Based on ssl_update_counter() which takes the counter as a reference, it's easy to see how the mistake happened: the counter in the reader was expected to be passed by reference as well and not by value, but references makes these invisible from the caller places. Since these counters are only used for stats reporting, it's easy to understand how this mistake remained unnoticed till now.
The reproducer consists in running latest haproxy built against aws-lc with this simple config:
global
tune.ssl.cachesize 0
stats socket /tmp/haproxy.stat level admin mode 666
stats timeout 1h
cpu-policy performance
frontend test
mode http
timeout client 5s
bind 0.0.0.0:1202 ssl crt ecdsa256.pem force-tlsv12 shards by-thread
bind 0.0.0.0:1203 ssl crt ecdsa256.pem force-tlsv13 shards by-thread
http-request redirect location /
And sending resumed connections to it using multiple load generators till the performance doesn't increase anymore. The performance can be monitored in real time using socat /tmp/haproxy.stat - <<< "show info" | grep -i rate, particularly the "SslRate" line (in connections per second).
Solution:
The solutions to these two mixed problems is simple and fits into the same patch:
- use
const int &counterinssl_read_counter()to declare the argument - use __atomic_add_fetch() to increment the counter and __atomic_load_n() to read it
This gives the patch below:
diff --git a/ssl/ssl_lib.cc b/ssl/ssl_lib.cc
index 7503c0f6d..3dcfa437d 100644
--- a/ssl/ssl_lib.cc
+++ b/ssl/ssl_lib.cc
@@ -484,17 +484,11 @@ bool SSL_get_traffic_secrets(const SSL *ssl,
}
void ssl_update_counter(SSL_CTX *ctx, int &counter, bool lock) {
- if (lock) {
- MutexWriteLock ctx_lock(&ctx->lock);
- counter++;
- } else {
- counter++;
- }
+ __atomic_add_fetch(&counter, 1, __ATOMIC_SEQ_CST);
}
-static int ssl_read_counter(const SSL_CTX *ctx, int counter) {
- MutexReadLock lock(const_cast<CRYPTO_MUTEX *>(&ctx->lock));
- return counter;
+static int ssl_read_counter(const SSL_CTX *ctx, const int &counter) {
+ return __atomic_load_n(&counter, __ATOMIC_ACQUIRE);
}
void SSL_CTX_set_aes_hw_override_for_testing(SSL_CTX *ctx,Now the performance looks like this:
| lib | TLS 1.2 resumptions/s | TLS 1.3 resumptions/s |
|---|---|---|
| openssl-1.1.1 | 208k (100%) | 144k (100%) |
| aws-lc-1.62.0 | 49k (24%) | 30k (21%) |
| aws-lc-1.62.0-fixed | 246k (118%) | 218k (151%) |
So the fix increases the performance by 5x in TLSv1.2 and 7x in TLSv1.3.

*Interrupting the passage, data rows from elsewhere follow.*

(** The theorem after [successful_initialize]: two more [initialize] calls
    around a message being sent start no further exchange with the backend
    and construct no further session manager. *)
Lemma initialize_after_success_is_noop_witness :
  initializeSession sample_env sample_avatar ready_world
  = emit already_initialized ready_world
  ∧ exchanges busy_world = exchanges ready_world
  ∧ constructions busy_world = constructions ready_world.
Proof.
  destruct (initialize_after_success_is_noop sample_env sample_avatar
              ready_world) as (Hnoop & _ & _ & Hrest).
  - by exists 0.
  - destruct (Hrest (Forall_nil_2 _) more_initialize_calls busy_world eq_refl)
      as (He & Hc & _).
    split_and!; [exact Hnoop | exact He | exact Hc].
Defined.

(** ** Further properties of the code *)

(** *** [trim] and [toString] *)

Lemma trimStart_starts_clean s : starts_clean (trimStart s).
Proof.
  induction s as [|c s IH]; simpl; [done|].
  destruct (isWhiteSpace c) eqn:Hc; [done|]. simpl. done.
Qed.

Lemma trimStart_clean s : starts_clean s → trimStart s = s.
Proof. destruct s as [|c s]; simpl; [done|]. by intros ->. Qed.

Lemma trimStart_suffix s : trimStart s `suffix_of` s.
Proof.
  induction s as [|c s IH]; simpl; [done|].
  destruct (isWhiteSpace c); [by apply suffix_cons_r | done].
Qed.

These stats counters are used by tickets (that's how I noticed the problem) and by a few other places all using these functions to increment counters, though it seems that for some reasons the other ones were not as much impacted by the lock (at least these were not the ones I was noticing when trying to spot them).
Requirements / Acceptance Criteria:
What must a solution address in order to solve the problem? How do we know the solution is complete?
- Fix the massive performance loss compared to openssl
- Restore proper use of atomics when reading the value, even if on x86 this will not be noticed
- RFC links: none
- Related Issues: none
- Will the Usage Guide or other documentation need to be updated?: no
- Testing: How will this change be tested? Call out new integration tests, functional tests, or particularly interesting/important unit tests. => only using performance tests
- Will this change trigger AWS LibCrypto Formal Verification changes? Changes to the implementation of verified algorithms will require additional changes. => no
- Should this change be fuzz tested? Will it handle untrusted input? Create a separate issue to track the fuzzing work. => no
Out of scope:
Is there anything the solution will intentionally NOT address? => not particularly, maybe only the fact that the "lock" parameter in ssl_update_counter() becomes useless and could be cleaned up in a separate patch.